• EXERCISE INSTRUCTIONS: Find the line containing "printed e = sum_values" in the data below, then output that line and each one after it exactly, with nothing else.

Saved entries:

(** * The theorems at concrete inputs *)

(** Scenario A, layout 0 and sticker 1: the output variable and its product. *)
Lemma link_is_exact_product_witness :
  build_model scenario_A_stickers 1 2 100 new_model =
    Some (scenario_A_handles, scenario_A_model) ∧
  0%nat ∈ range 1 ∧
  1%nat ∈ range (len scenario_A_stickers) ∧
  ∃ xk yki wki,
    vars_x scenario_A_handles !! 0%nat = Some xk ∧
    vars_y scenario_A_handles !! (0%nat, 1%nat) = Some yki ∧
    vars_w scenario_A_handles !! (0%nat, 1%nat) = Some wki ∧
    variables scenario_A_model !! wki =
      Some {| var_lb := 0; var_ub := 100 * 2; var_name := w_name 0 1 |} ∧
    (∀ k', vars_x scenario_A_handles !! k' ≠ Some wki) ∧
    (∀ k', vars_z scenario_A_handles !! k' ≠ Some wki) ∧
    (∀ k' i', vars_y scenario_A_handles !! (k', i') ≠ Some wki) ∧
    (∀ k' i', vars_w scenario_A_handles !! (k', i') = Some wki → k' = 0%nat ∧ i' = 1%nat) ∧
    {| enforcement_literal := []; body := IntProd wki xk yki |} ∈
      constraints scenario_A_model ∧
    ∀ a, satisfies scenario_A_model a →
      a wki = a xk * a yki ∧ 0 ≤ a wki ≤ 100 * 2.
Proof.
  assert (Hb : build_model scenario_A_stickers 1 2 100 new_model =
               Some (scenario_A_handles, scenario_A_model))
    by (vm_compute; reflexivity).
  assert (Hk : 0%nat ∈ range 1) by (apply (bool_decide_unpack _); vm_compute; exact I).
  assert (Hi : 1%nat ∈ range (len scenario_A_stickers))
    by (apply (bool_decide_unpack _); vm_compute; exact I).
  split; [exact Hb|]. split; [exact Hk|]. split; [exact Hi|].
  exact (link_is_exact_product scenario_A_stickers 1 2 100 scenario_A_handles
           scenario_A_model 0%nat 1%nat Hb Hk Hi).
Defined.

(** Scenario A with a feasible answer: the two demands are covered. *)
Lemma demand_coverage_witness :
  build_model scenario_A_stickers 1 2 100 new_model =
    Some (scenario_A_handles, scenario_A_model) ∧
  solver_contract scenario_A_model (answers FEASIBLE scenario_A_answer scenario_A_model 300) ∧
  ∃ r,
    solve_stickers_layout (answers FEASIBLE scenario_A_answer) scenario_A_stickers 1 2 100 300 = Some r ∧
    (reports_solution r →
     ∃ checks,
       r !! "demand_checks" = Some (PyChecks checks) ∧
       ∀ i nm d, scenario_A_stickers !! i = Some (nm, d) →
         ∃ ws e,
           mapM (λ k, vars_w scenario_A_handles !! (k, i)) (range 1) = Some ws ∧
           sum_values (answers FEASIBLE scenario_A_answer scenario_A_model 300).2 ws >= d ∧
           checks !! nm = Some e ∧
           printed e >= required e ∧
           met e = bool_decide (printed e >= required e) ∧
           met e = true ∧
           ((∀ j, (i < j)%nat → scenario_A_stickers.*1 !! j ≠ Some nm) →
            printed e = sum_values (answers FEASIBLE scenario_A_answer scenario_A_model 300).2 ws ∧ required e = d)).
Proof.
  assert (Hb : build_model scenario_A_stickers 1 2 100 new_model =
    Some (scenario_A_handles, scenario_A_model))
    by (vm_compute; reflexivity).
  assert (Hc : solver_contract scenario_A_model (answers FEASIBLE scenario_A_answer scenario_A_model 300))
    by (change (satisfies scenario_A_model (assignment_of scenario_A_answer));
        apply (bool_decide_unpack (satisfies _ _)); vm_compute; exact I).
  split; [exact Hb|]. split; [exact Hc|].
  exact (demand_coverage (answers FEASIBLE scenario_A_answer) scenario_A_stickers 1 2 100 300 scenario_A_handles scenario_A_model Hb Hc).
Defined.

• OUTPUT OF THE EXERCISE:
            printed e = sum_values (answers FEASIBLE scenario_A_answer scenario_A_model 300).2 ws ∧ required e = d)).
Proof.
  assert (Hb : build_model scenario_A_stickers 1 2 100 new_model =
    Some (scenario_A_handles, scenario_A_model))
    by (vm_compute; reflexivity).
  assert (Hc : solver_contract scenario_A_model (answers FEASIBLE scenario_A_answer scenario_A_model 300))
    by (change (satisfies scenario_A_model (assignment_of scenario_A_answer));
        apply (bool_decide_unpack (satisfies _ _)); vm_compute; exact I).
  split; [exact Hb|]. split; [exact Hc|].
  exact (demand_coverage (answers FEASIBLE scenario_A_answer) scenario_A_stickers 1 2 100 300 scenario_A_handles scenario_A_model Hb Hc).
Defined.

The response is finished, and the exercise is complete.